Exercise brief |
Whenever the word "under" shows up in a line of the data, copy that line.
** Opening Data records block **
(** The maps of a call that got to the merge: the fresh scenes are the new
    scenes of the children of [nextState], and a stale scene is a stale
    previous scene or a new scene of a child of [prevState]. *)
Lemma classifyScenes_origin (scenes : list NavigationScene)
  (nextState : NavigationState) (prevState : option NavigationState)
  (a a1 : ref) (maps : SceneMaps) :
  classifyScenes scenes nextState prevState a = Normal (maps, a1) ->
  NoDup (map sceneKey (children nextState)) /\
  a + List.length (children nextState) <= a1 /\
  freshScenes maps = freshEntries a 0 (children nextState) /\
  prevScenes maps =
    fst (fold_left populateScene scenes (JSMap.empty, JSMap.empty)) /\
  forall k s,
    In (k, s) (staleScenes maps) ->
    (In s scenes /\ isStale s = true /\ key s = k) \/
    exists p j r ref,
      prevState = Some p /\ nth_error (children p) j = Some r /\
      k = sceneKey r /\ s = mkScene ref (Z.of_nat j) true k r /\
      a + List.length (children nextState) <= ref < a1.
Proof.
  intros Hcl.
  assert (Hnd : NoDup (map sceneKey (children nextState))).
  { destruct (NoDup_dec string_dec (map sceneKey (children nextState)))
      as [H | H]; [exact H |].
    destruct (classifyScenes_throw scenes nextState prevState a H)
      as (e & He). congruence. }
  split; [exact Hnd |].
  rewrite classifyScenes_unfold in Hcl. cbv zeta in Hcl.
  destruct (visitNext_ok (children nextState) 0 JSSet.empty
              (snd (fold_left populateScene scenes (JSMap.empty, JSMap.empty)))
              JSMap.empty a Hnd) as (nk & st & Hrun & _ & Hin1 & _);
    [reflexivity | intros r' _ [] |].
  rewrite Hrun in Hcl. simpl app in Hcl.
  assert (Hpop : forall k s,
             In (k, s) st -> In s scenes /\ isStale s = true /\ key s = k).
  { intros k s H. apply Hin1 in H. apply populate_stale_In in H.
    destruct H as [[] | H]. exact H. }
  destruct prevState as [p |].
  - destruct (forEachM (visitPrevChild (freshEntries a 0 (children nextState)))
                (children p) 0 st (a + List.length (children nextState)))
      as [[st2 a2] | e] eqn:Hrun2; [| discriminate].
    injection Hcl as <- <-. simpl.
    destruct (visitPrev_entries _ _ _ _ _ _ _ Hrun2) as [Hle Hin2].
    split_ands; auto.
    intros k s H. destruct (Hin2 k s H)
      as [H' | (j & r & ref & Hj & Hk & _ & Hs & Hb)]; [left; auto |].
    right. exists p, j, r, ref. auto.
  - injection Hcl as <- <-. simpl. split_ands; auto.
Qed.

Lemma freshEntries_values_In (a i : nat) (l : list NavigationRoute)
  (c : NavigationScene) :
  In c (JSMap.values (freshEntries a i l)) <->
  exists j r, nth_error l j = Some r /\
              c = mkScene (a + j) (Z.of_nat (i + j)) false (sceneKey r) r.
Proof.
  rewrite JSMap_In_values. split.
  - intros (k & H). apply freshEntries_In in H.
    destruct H as (j & r & Hj & _ & Hc). eauto.
  - intros (j & r & Hj & Hc). exists (sceneKey r).
    apply freshEntries_In. eauto.
Qed.

(** What a call that rebuilt the scenes returned, by its maps. *)
Lemma reducer_returned (scenes out : SceneArray)
  (nextState : NavigationState) (prevState : option NavigationState)
  (a a' : ref) :
  same_state prevState nextState = false ->
  NavigationScenesReducer scenes nextState prevState a = Normal (out, a') ->
  exists maps a1,
    classifyScenes (elems scenes) nextState prevState a = Normal (maps, a1) /\
    out = mkArray a1 (sort compareScenes (mergeScenes maps)) /\ a' = S a1.
Proof.
  intros Hslow Hrun. rewrite (reducer_slow _ _ _ _ Hslow) in Hrun.
  destruct (classifyScenes (elems scenes) nextState prevState a)
    as [[maps a1] | e]; [| discriminate].
  injection Hrun as <- <-. eauto.
Qed.

(** X3, nothing else is returned: every scene of the array returned by a
    call off the fast path is either a scene that is not stale, of the child
    of [nextState] at the position of its index and under the scene key of
    that child, or a stale scene under a key that no child of [nextState]
    has; and a stale scene has the key, index and route of a stale previous
    scene, or is the scene of a child of [prevState] at the position of its
    index. *)
Theorem output_scene_origin (scenes out : SceneArray)
  (nextState : NavigationState) (prevState : option NavigationState)
  (a a' : ref) (s : NavigationScene) :
  same_state prevState nextState = false ->
  NavigationScenesReducer scenes nextState prevState a = Normal (out, a') ->
  In s (elems out) ->
  (isStale s = false /\
   exists i, nth_error (children nextState) i = Some (route s) /\
             index s = Z.of_nat i /\ key s = sceneKey (route s)) \/
  (isStale s = true /\
   ~ In (key s) (map sceneKey (children nextState)) /\
   ((exists q, In q (elems scenes) /\ isStale q = true /\
               key q = key s /\ index q = index s /\ route q = route s) \/
    (exists p j, prevState = Some p /\
                 nth_error (children p) j = Some (route s) /\
                 index s = Z.of_nat j /\ key s = sceneKey (route s)))).
Proof.
  intros Hslow Hrun Hs.
  destruct (reducer_returned _ _ _ _ _ _ Hslow Hrun)
    as (maps & a1 & Hcl & -> & ->). simpl in Hs.
  destruct (classifyScenes_origin _ _ _ _ _ _ Hcl)
    as (Hnd & _ & Hfr & _ & Hst).
  destruct (reducer_rebuilds scenes nextState prevState a Hslow Hnd)
    as (maps' & a1' & Hcl' & _ & _ & _ & _ & _ & Hdisj & _).
  assert (maps' = maps) by congruence. subst maps'.
  apply In_sort_mergeScenes, mergeScenes_In in Hs.
  destruct Hs as (c & Hc & ->).
  destruct (mergeScene_fields (prevScenes maps) c) as (Hk & Hi & Hst' & Hr).
  rewrite Hk, Hi, Hst', Hr. destruct Hc as [Hc | Hc].
  - right. apply JSMap_In_values in Hc. destruct Hc as (k & Hc).
    assert (Hkeys : In k (JSMap.keys (staleScenes maps)))
      by (eapply JSMap_In_keys; eauto).
    destruct (Hst k c Hc)
      as [(Hin & Hstale & Hkey) | (p & j & r & ref & Hp & Hj & Hkey & -> & _)].
    + split; [exact Hstale |]. split; [rewrite Hkey; now apply Hdisj |].
      left. exists c. auto.
    + simpl. split; [reflexivity |]. split; [now apply Hdisj |].
      right. exists p, j. subst k. auto.
  - left. rewrite Hfr in Hc. apply freshEntries_values_In in Hc.
    destruct Hc as (j & r & Hj & ->). simpl. split; [reflexivity |].
    exists j. auto.
Qed.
** Closing Data records block **
Your response |
    of [nextState] at the position of its index and under the scene key of
    that child, or a stale scene under a key that no child of [nextState]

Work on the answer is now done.